Also, Swift is marketed as a fast language (also based on LLVM), yet in my measurements it's 20x to 50x slower than Rust for JSON processing. I found that surprising. Would you not?

3 comments

It wouldn't be especially surprising to me.

JSON's parsing performance is difficult, whether or not the language doing the parsing is fast or not. There's a reason that there are almost always libraries claiming faster JSON performance, regardless of the language.

Go is marketed as a fast language, and they're still trying to build a high performance JSON parser [0].

Parsing JSON will always be slower than most of the alternatives.

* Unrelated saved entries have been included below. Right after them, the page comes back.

(** The specification: a ticket redeems iff it was minted less than 30 seconds
    ago and nobody has tried to redeem it since. *)
Fixpoint ticket_ideal (log : list ticket_op) (ops : list ticket_op) : list bool :=
  match ops with
  | [] => []
  | Mint buf now :: os => ticket_ideal (Mint buf now :: log) os
  | Consume t now :: os =>
    redeemable (outstanding log t) now :: ticket_ideal (Consume t now :: log) os
  end.

Fixpoint tickets_monotone (T : Z) (ops : list ticket_op) : Prop :=
  match ops with
  | [] => True
  | op :: os => (T <= ticket_time op)%Z /\ tickets_monotone (ticket_time op) os
  end.

Definition agrees (tickets : ticket_map) (log : list ticket_op) (T : Z) : Prop :=
  forall t now, (T <= now)%Z ->
    redeemable (tickets !! t) now = redeemable (outstanding log t) now.

Lemma sweep_lookup now tickets t :
  sweep now tickets !! t =
  match tickets !! t with
  | Some i => if live SSE_TICKET_TTL now i then Some i else None
  | None => None
  end.
Proof.
  unfold sweep. destruct (tickets !! t) as [i|] eqn:E.
  - destruct (live SSE_TICKET_TTL now i) eqn:Hl.
    + by apply map_lookup_filter_Some_2.
    + apply map_lookup_filter_None_2. right. intros j Hj. simpl. congruence.
  - apply map_lookup_filter_None_2. by left.
Qed.

Lemma redeemable_sweep now now' tickets t :
  (now <= now')%Z -> redeemable (sweep now tickets !! t) now' = redeemable (tickets !! t) now'.
Proof.
  intros H. rewrite sweep_lookup. destruct (tickets !! t) as [i|]; [|done]. simpl.
  destruct (live SSE_TICKET_TTL now i) eqn:E; [done|]. simpl.
  destruct (live SSE_TICKET_TTL now' i) eqn:E'; [|done].
  apply (live_mono _ _ _ _ H) in E'. congruence.
Qed.

Lemma agrees_mint tickets log T now buf :
  (T <= now)%Z -> agrees tickets log T ->
  agrees (snd (mint_sse_ticket tickets now buf)) (Mint buf now :: log) now.
Proof.
  intros HT H t now' Hnow. simpl. rewrite lookup_insert.
  case_bool_decide as E; case_decide; [done|congruence|congruence|].
  rewrite redeemable_sweep by done. apply H. lia.
Qed.

Lemma agrees_consume tickets log T now t :
  (T <= now)%Z -> agrees tickets log T ->
  fst (consume_sse_ticket tickets now t) = redeemable (outstanding log t) now /\
  agrees (snd (consume_sse_ticket tickets now t)) (Consume t now :: log) now.
Proof.
  intros HT H. split.
  - rewrite <- (H t now HT). unfold consume_sse_ticket. simpl. rewrite sweep_lookup.
    destruct (tickets !! t) as [i|]; [|done]. simpl. by destruct (live _ now i).
  - intros t' now' Hnow. simpl. rewrite lookup_delete.
    case_bool_decide as E; case_decide; [done|congruence|congruence|].
    rewrite redeemable_sweep by done. apply H. lia.
Qed.

Lemma ticket_run_ideal ops : forall tickets log T,
  agrees tickets log T -> tickets_monotone T ops -> ticket_run tickets ops = ticket_ideal log ops.
Proof.
  induction ops as [|[buf now|t now] os IH]; intros tickets log T H Hm; [done|..];
    destruct Hm as [HT Hm]; simpl ticket_time in *; cbn [ticket_run ticket_ideal].
  - eapply IH; [|exact Hm]. by eapply agrees_mint.
  - cbv zeta. destruct (agrees_consume tickets log T now t HT H) as [-> Ha].
    f_equal. by eapply IH.
Qed.

(** Event-stream tickets are single-use and short-lived: for every sequence
    of mints and redemption attempts on a monotonic clock, an attempt succeeds if
    and only if the ticket was minted less than 30 seconds before and no attempt
    to redeem it was made since; sweeping the map changes no answer. *)
Theorem tickets_refine_log T ops :
  tickets_monotone T ops -> ticket_run ∅ ops = ticket_ideal [] ops.
Proof. apply ticket_run_ideal. intros t now _. by rewrite lookup_empty. Qed.

Lemma tickets_refine_log_witness :
  let b := from_urandom (replicate 16 xab) in
  let ops := [Mint b 0; Consume (nonce b) 5; Consume (nonce b) 6;
              Mint b 7; Consume (nonce b) (7 + SSE_TICKET_TTL)]%Z in
  ticket_run ∅ ops = ticket_ideal [] ops /\ ticket_run ∅ ops = [true; false; false].
Proof.
  cbv zeta. split; [|vm_compute; reflexivity].
  apply (tickets_refine_log 0). vm_compute. repeat split; discriminate.
Defined.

[0] https://dave.cheney.net/high-performance-json.html

Swift’s slowness is kind of unfortunate, although I hear that there is work being gone to remove a lot of the lifetime cruft that was going in behind the scenes to make it slow. And unfortunately I think the primary motivation for Swift’s performance is driven by its primary application, which is UI development, so “good enough” performance usually works…
WWDC has a couple of talks regarding runtime improvements, and low level coding including unsafe style coding with Swift.
I agree with you, it's weird that Swift JSON is so slow and binary isn't necessarily faster.

My exasperation is you were surprised by JSON becoming an issue, when this was the most controversial design decision about the project. To me, it's completely unsurprising.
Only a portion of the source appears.